The Dumb-Down Principle, which entered Dublin Core discourse in 1998, denoted a principled way of viewing a complex metadata description through the lens of a simpler representation, typically Simple Dublin Core.
Dumb-Down was relevant to the use of Qualifiers, which were seen as a way to add context to a metadata value - clarification of meaning, references to specific controlled vocabularies or parsing rules, and the like. According to the Dumb-Down Principle, it should be safe for an application to ignore a qualifier, use the value as if it were unqualified, and expect that the value, though semantically less specific, remain correct and useful. For example, an "alternative" title is valid and can be useful as a title in the absence of knowing that the title is "alternative".

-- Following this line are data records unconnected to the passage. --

(** * Terminology tools: the lookup-code and validate-code handlers

    A shallow embedding of [tx-tools/src/server.ts].  The two handlers are
    asynchronous JavaScript functions; here an [await]ed computation is a
    value of the error monad [Result], the network and the URL constructor
    are parameters of the handlers, and the JavaScript operators the
    handlers use (property reads, optional chaining, [??], [!], [===],
    [Array.prototype.find], [JSON.stringify]) are functions on a type of
    JavaScript values. *)

From Stdlib Require Import Strings.String Strings.Ascii Lists.List Bool.Bool.
From Stdlib Require Import NArith.NArith Arith.PeanoNat micromega.Lia.
From Stdlib Require Import Numbers.DecimalString Numbers.DecimalN Init.Decimal.
Import ListNotations.

Local Open Scope list_scope.
Local Open Scope string_scope.

(** ** JavaScript values *)

(** A JavaScript string is a sequence of code units; the model carries the
    code units 0..255 one per character.  A number is carried as the text
    that [Number.prototype.toString] gives it ("0", "3", "1.5", "1e+21"),
    both zeros being "0": stringification and truthiness need nothing
    else of a number.  An object is its list of own properties in
    enumeration order. *)
#[warnings="-register-all"]
Inductive value : Type :=
| VUndefined
| VNull
| VBool (b : bool)
| VNumber (lit : string)
| VString (s : string)
| VArray (elems : list value)
| VObject (props : list (string * value)).

Definition nl : string := String (ascii_of_nat 10) EmptyString.
Definition dquote : string := String (ascii_of_nat 34) EmptyString.
Definition backslash : string := String (ascii_of_nat 92) EmptyString.

(** [String(n)] for a non-negative integer. *)
Definition decimal (n : N) : string := NilZero.string_of_uint (N.to_uint n).

Definition number_of_nat (n : nat) : value := VNumber (decimal (N.of_nat n)).

(** Own-property lookup in a property list. *)
Fixpoint lookup (k : string) (ps : list (string * value)) : option value :=
  match ps with
  | [] => None
  | (k', v) :: rest => if (k' =? k)%string then Some v else lookup k rest
  end.

(** The own property [k] of a property list, [undefined] without one. *)
Definition field (k : string) (ps : list (string * value)) : value :=
  match lookup k ps with
  | Some v => v
  | None => VUndefined
  end.

Definition nullish (v : value) : bool :=
  match v with
  | VUndefined | VNull => true
  | _ => false
  end.

(** [ToBoolean]. *)
Definition truthy (v : value) : bool :=
  match v with
  | VUndefined | VNull => false
  | VBool b => b
  | VNumber lit => negb ((lit =? "0") || (lit =? "NaN"))
  | VString s => negb (s =? EmptyString)
  | VArray _ | VObject _ => true
  end.

(** [a ?? b]. *)
Definition coalesce (a b : value) : value := if nullish a then b else a.

(** [v === "lit"] for a string literal. *)
Definition strict_eq_string (v : value) (lit : string) : bool :=
  match v with
  | VString s => (s =? lit)%string
  | _ => false
  end.

(** ** Exceptions and awaited computations *)

(** What a [catch] clause receives: an [Error] with its message, or any
    other thrown value, carried as the text [String(error)] gives it. *)
Inductive exn : Type :=
| ErrorObj (message : string)
| Thrown (asString : string).

(** [error instanceof Error ? error.message : String(error)]. *)
Definition error_text (e : exn) : string :=
  match e with
  | ErrorObj m => m
  | Thrown s => s
  end.

Inductive Result (A : Type) : Type :=
| Ok (a : A)
| Throw (e : exn).
Arguments Ok {A} a.
Arguments Throw {A} e.

Definition bind {A B : Type} (c : Result A) (k : A -> Result B) : Result B :=
  match c with
  | Ok a => k a
  | Throw e => Throw e
  end.

Notation "x <- c ;; k" := (bind c (fun x => k))
  (at level 61, c at next level, right associativity).

(** [try { body } catch (error) { handler }]. *)
Definition try_catch {A : Type} (body : Result A) (handler : exn -> A) : A :=
  match body with
  | Ok a => a
  | Throw e => handler e
  end.

Definition throws {A : Type} (c : Result A) : Prop := exists e, c = Throw e.

(** The message V8 gives to a property read on [undefined] or [null]. *)
Definition cannot_read (v : value) (k : string) : exn :=
  ErrorObj ("Cannot read properties of "
            ++ (match v with VNull => "null" | _ => "undefined" end)
            ++ " (reading '" ++ k ++ "')").

(** [v.k] for the property names the handlers read ([expansion],
    [contains], [length], [parameter], [name], [valueBoolean], [valueCode],
    [valueUri], [valueString]); none of them is inherited from a prototype
    but [length], which arrays and strings have. *)
Definition get_prop (v : value) (k : string) : Result value :=
  match v with
  | VUndefined | VNull => Throw (cannot_read v k)
  | VObject ps => Ok (field k ps)
  | VArray xs =>
      Ok (if (k =? "length")%string then number_of_nat (List.length xs)
          else VUndefined)
  | VString s =>
      Ok (if (k =? "length")%string then number_of_nat (String.length s)
          else VUndefined)
  | VBool _ | VNumber _ => Ok VUndefined
  end.

(** [v?.k]. *)
Definition opt_get (v : value) (k : string) : Result value :=
  if nullish v then Ok VUndefined else get_prop v k.

(** [v[i]] for an integer index. *)
Definition get_index (v : value) (i : nat) : Result value :=
  match v with
  | VUndefined | VNull => Throw (cannot_read v (decimal (N.of_nat i)))
  | VObject ps => Ok (field (decimal (N.of_nat i)) ps)
  | VArray xs => Ok (nth i xs VUndefined)
  | VString s =>
      Ok (match String.get i s with
          | Some c => VString (String c EmptyString)
          | None => VUndefined
          end)
  | VBool _ | VNumber _ => Ok VUndefined
  end.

This notion of Dumb-Down faded as the Dublin Core community shifted to an RDF-based interpretation of qualifiers, such that
http://purl.org/dc/terms/alternative, for example, actually meant "alternative title" and not just "alternative" (despite the awkward lack of "title" in its URI). Such a sub-property could be resolved to its better-known superproperty,
http://purl.org/dc/terms/title (in the spirit of Dumb-Down), but it could not simply be ignored. As this interpretation became the basis for DCMI Metadata Terms and the DCMI Abstract Model, the Dumb-Down Principle, in its original meaning, faded in relevance.